Hi
I am working on Odroid board which has Mali GPU - T628. To understand the architecture better , for my research, I am looking for answers to following questions (Any help will be highly appreciated)
Q. What is size of L1 cache (Does this hold true: "Two 16KB L1 data caches per shader core; one for texture access and one for generic memory access.")
Q. What does configurability of L2 means? ( The size of this is variable and can be configured by the silicon integrator, but is typically between 32 and 64 KB per instantiated shader core.) Who configures it as in is it hardcoded or hardwired fixed?
Hi shingaridavesh,
As mentioned in the Memory System section of The Mali GPU: An Abstract Machine, Part 3 - The Shader Core, the size of the L1 cache is indeed as described. This holds true for all of our Midgard GPUs to date and is not configurable by the vendor.

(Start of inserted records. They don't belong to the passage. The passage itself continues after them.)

Lemma main_step_effect an s s' :
  at_pc s.1 ≠ PcSubscribe → main_step an s = Stepped s' → effect (EvMain an) s s'.
Proof.
  destruct s as [a sv]. cbn [fst]. unfold AttachHandler.main_step, send_then, goto. cbn [fst snd].
  intros Hpc Hs. destruct (at_pc a) eqn:Epc; try discriminate Hs; try done;
    try (destruct (send _ a) as [| |a1] eqn:Es; try discriminate Hs; apply send_effect in Es as [? ?];
         injection Hs as <-; by apply same_effect).
  - unfold register_step, goto in Hs. cbn [fst snd] in Hs. destruct (sv_reg sv) as [[g d]|].
    + destruct (Add _ _ _ _ _ _ _ _) as [[[i|e] g'] d']; injection Hs as <-; by apply same_effect.
    + injection Hs as <-. by apply same_effect.
  - injection Hs as <-. split; [done|]. by apply pe_cancel.
  - destruct (at_live a); try discriminate Hs. injection Hs as <-. by apply same_effect.
  - injection Hs as <-. by apply same_effect.
  - destruct (writer_done _); try discriminate Hs. injection Hs as <-. split; [done|]. by apply pe_cancel.
  - injection Hs as <-. destruct (sv_reg sv) as [[g d]|]; [destruct (at_id a)|]; try by apply same_effect.
    destruct (Registry.Remove _ _ _ _ _). by apply same_effect.
  - injection Hs as <-. by apply (set_call_effect _ an (SRemove self)).
Qed.

Lemma hello_step_effect an x s s' :
  hello_step marshal unmarshal_hello self an x s = Stepped s' → effect (EvHello an x) s s'.
Proof.
  destruct s as [a sv]. unfold hello_step, goto. cbn [fst snd].
  destruct x as [[typ payload]|e]; [|intros [= <-]; by apply same_effect].
  destruct (negb _); [intros [= <-]; by apply same_effect|].
  destruct (unmarshal_hello payload) as [h|]; [|intros [= <-]; by apply same_effect].
  destruct (_ || _); [intros [= <-]; by apply same_effect|].
  destruct (set_call _ _ _ _) as [r sv1] eqn:E. intros [= <-].
  apply (f_equal snd) in E. cbn [snd] in E. rewrite <- E. by apply set_call_effect.
Qed.

Lemma read_step_effect an x s s' :
  read_step marshal unmarshal_size self an x s = Stepped s' → effect (EvRead an x) s s'.
Proof.
  destruct s as [a sv]. unfold read_step, goto. cbn [fst snd].
  destruct x as [[typ payload]|e]; [|intros [= <-]; by apply same_effect].
  destruct (typ =? MsgInput).
  { destruct (Write payload _) as [x p] eqn:E. intros Hs.
    assert (∃ a', s' = (a', with_pty p sv) ∧ at_parts a' = at_parts a ∧ at_recv a' = at_recv a)
      as (a' & -> & Hp & Hr) by (destruct x; injection Hs as <-; eauto).
    split; [done|]. apply (pe_op _ _ _ (PInput payload)); try done; [by left|]. cbn. by rewrite E. }
  destruct (typ =? MsgSize).
  { destruct (unmarshal_size payload) as [ws|]; [|intros [= <-]; by apply same_effect].
    destruct (_ || _); [intros [= <-]; by apply same_effect|].
    destruct (set_call _ _ _ _) as [r sv1] eqn:E. intros [= <-].
    apply (f_equal snd) in E. cbn [snd] in E. rewrite <- E.
    apply set_call_effect; try done; by destruct (bool_decide _). }
  destruct (typ =? MsgPing); [intros [= <-]; by apply same_effect|].
  destruct (typ =? MsgHello); [intros [= <-]; by apply same_effect|].
  destruct (_ || _); intros [= <-]; by apply same_effect.
Qed.

Lemma live_step_effect s s' : live_step liveCh s = Stepped s' → effect EvLive s s'.
Proof.
  destruct s as [a sv]. unfold live_step. destruct (at_live a); try discriminate.
  - destruct (recv_sub liveCh (sv_pty sv)) as [[x|e] p] eqn:E; [|discriminate].
    destruct x as [ck| |]; [| |discriminate]; intros [= <-]; (split; [done|]);
      [apply (pe_recv _ (a, sv) (_, with_pty p sv) (Received ck) E)
      |apply (pe_recv _ (a, sv) (_, with_pty p sv) RecvClosed E)]; done.
  - destruct (send _ a) as [| |a1] eqn:Es; try discriminate. intros [= <-].
    apply send_effect in Es as [? ?]. by apply same_effect.
Qed.

Lemma step_effect ev s s' : at_pc s.1 ≠ PcSubscribe → step ev s = Stepped s' → effect ev s s'.
Proof.
  destruct s as [a sv]. cbn [fst]. intros Hpc.
  destruct ev as [an x|an|an x|werr| |an op|k|op|rop| |]; cbn [AttachHandler.step fst snd].
  - destruct (at_pc a); try discriminate. apply hello_step_effect.
  - by apply main_step_effect.
  - destruct (at_pc a); try discriminate. apply read_step_effect.
  - destruct (writer_step werr a) eqn:E; try discriminate. intros [= <-].
    apply writer_step_flow in E as (_ & _ & _ & ? & ? & _). by apply same_effect.
  - apply live_step_effect.
  - unfold other_step. destruct (bool_decide (_ = self)); [discriminate|].
    destruct (set_call _ _ _ _) as [r sv1] eqn:E. intros [= <-].
    apply (f_equal snd) in E. cbn [snd fst] in *. rewrite <- E.
    apply set_call_effect; try done; by destruct (bool_decide _).
  - unfold deliver_step. cbn [fst snd]. destruct (at_pending a !! k); [|discriminate].
    destruct (send _ a) eqn:Es; try discriminate. intros [= <-].
    apply send_effect in Es as [? ?]. by apply same_effect.
  - intros [= <-]. split; [done|]. apply (pe_op _ _ _ op); [by right| |done|done].
    by intros op' [= ->].
  - intros [= <-]. by apply same_effect.
  - unfold forcedDetach. destruct (at_id a), (at_forced a); try discriminate; intros [= <-]; by apply same_effect.
  - unfold unwind_step, goto. destruct (at_pc a); try discriminate; intros [= <-]; try (by apply same_effect); (split; [done|by apply pe_cancel]).
Qed.

(** ** The output delivered over a run *)

(** The PTY output a schedule contains. *)
Definition event_bytes (ev : event) : list byte := match ev with EvPty op => op_bytes op | _ => [] end.
Definition output (evs : list event) : list byte := concat (event_bytes <$> evs).

(** The other users of the PTY keep to channels of their own, and no chunk of
    output finds 256 others still unread on this attachment's channel. *)
Fixpoint keeps_up (evs : list event) (s : sys (T := T) (R := R)) : Prop :=
  match evs with
  | [] => True
  | ev :: evs' =>
      match ev with
      | EvPty op => op_chan op ≠ Some liveCh ∧ fresh_op op (sv_pty s.2) ∧ room_for liveCh op (sv_pty s.2)
      | _ => True
      end ∧
      match step ev s with
      | Stepped s' => keeps_up evs' s'
      | Blocked => keeps_up evs' s
      | Panicked => True
      end
  end.

(** After the snapshot. *)
Definition attached (fed : list byte) (parts : list byte * list byte) (s : sys (T := T) (R := R)) : Prop :=
  order_inv s.1 ∧ at_parts s.1 = Some parts ∧ delivers liveCh fed (at_recv s.1) (sv_pty s.2).

Lemma quiet_delivers fed got op p :
  quiet op → delivers liveCh fed got p → delivers liveCh fed got (pty_run1 op p).2.
Proof.
  intros Hq Hd. rewrite <- (app_nil_r fed).
  assert (op_bytes op = [] ∧ op_chan op = None ∧ fresh_op op p ∧ room_for liveCh op p) as (<- & E & Hf & Hr)
    by by destruct op.
  apply op_delivers; [by rewrite E|done..].
Qed.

As for the L2, what we mean is the Silicon vendor can decide what size to put down for their particular implementation of the GPU. For the Mali-T628, it can be configured to be 32kB-256kB. You mentioned you are using a HardKernel ODROID device based on the Mali-T628. I will assume this is the ODROID-XU3, and as such is the Samsung Exynos 5422. You will need to contact Samsung to find out what the L2 cache size is that they decided upon. Note that this will have been decided upon when designing the silicon itself, and not something one can just modify in software.
If you have any further questions, feel free to ask.
Kind Regards,
Michael McGeagh
Hi mcgeagh
Thanks a lot for prompt reply.
I have 2 more question:
The Mali-T628 MP6 found in the Exynos 5422 has 2 core-groups, one with 4 cores, and a second with 2 cores. Each core group has a separate L2 cache accessible only by the respective cores within the core-group. They should be the same size too.
The Mali-T628 is capable of scaling anywhere from 1 core to 8 cores. There is a maximum of 4 cores per core-group allowed. So if you are using a T628 MP4 or less for example, there would only be one core-group, and as such only one L2 cache.
It is worth noting that when you are using OpenCL, you will see the Mali-T628 MP6 appear as two devices, and these are the core-groups. By default only the first core-group, in this instance 4 cores, will be utilised for OpenCL purposes.
If you wish to target all 6 cores in this example, you will need to use both CL devices in your code and split your workload accordingly.
Regarding the question of the two L1 caches, what this means is there is one L1 cache for the Load/Store pipeline, and another L1 cache for the Texture pipeline.
If you utilise both pipelines in your application, then indeed both L1 will be used. However if you only use one, or neither of those pipeline, then either one or no L1 caches will be used, respectively.
We see a trend of most OpenCL applications making heavy use of the Arithmetic pipeline, and moderate use of the Load/Store pipeline, and very few seem to make use of the Texture pipeline... so in a typical case, only the L1 from the Load/Store pipeline would be utilised.
I hope that clarifies things.
Thanks a lot. It helped a lot.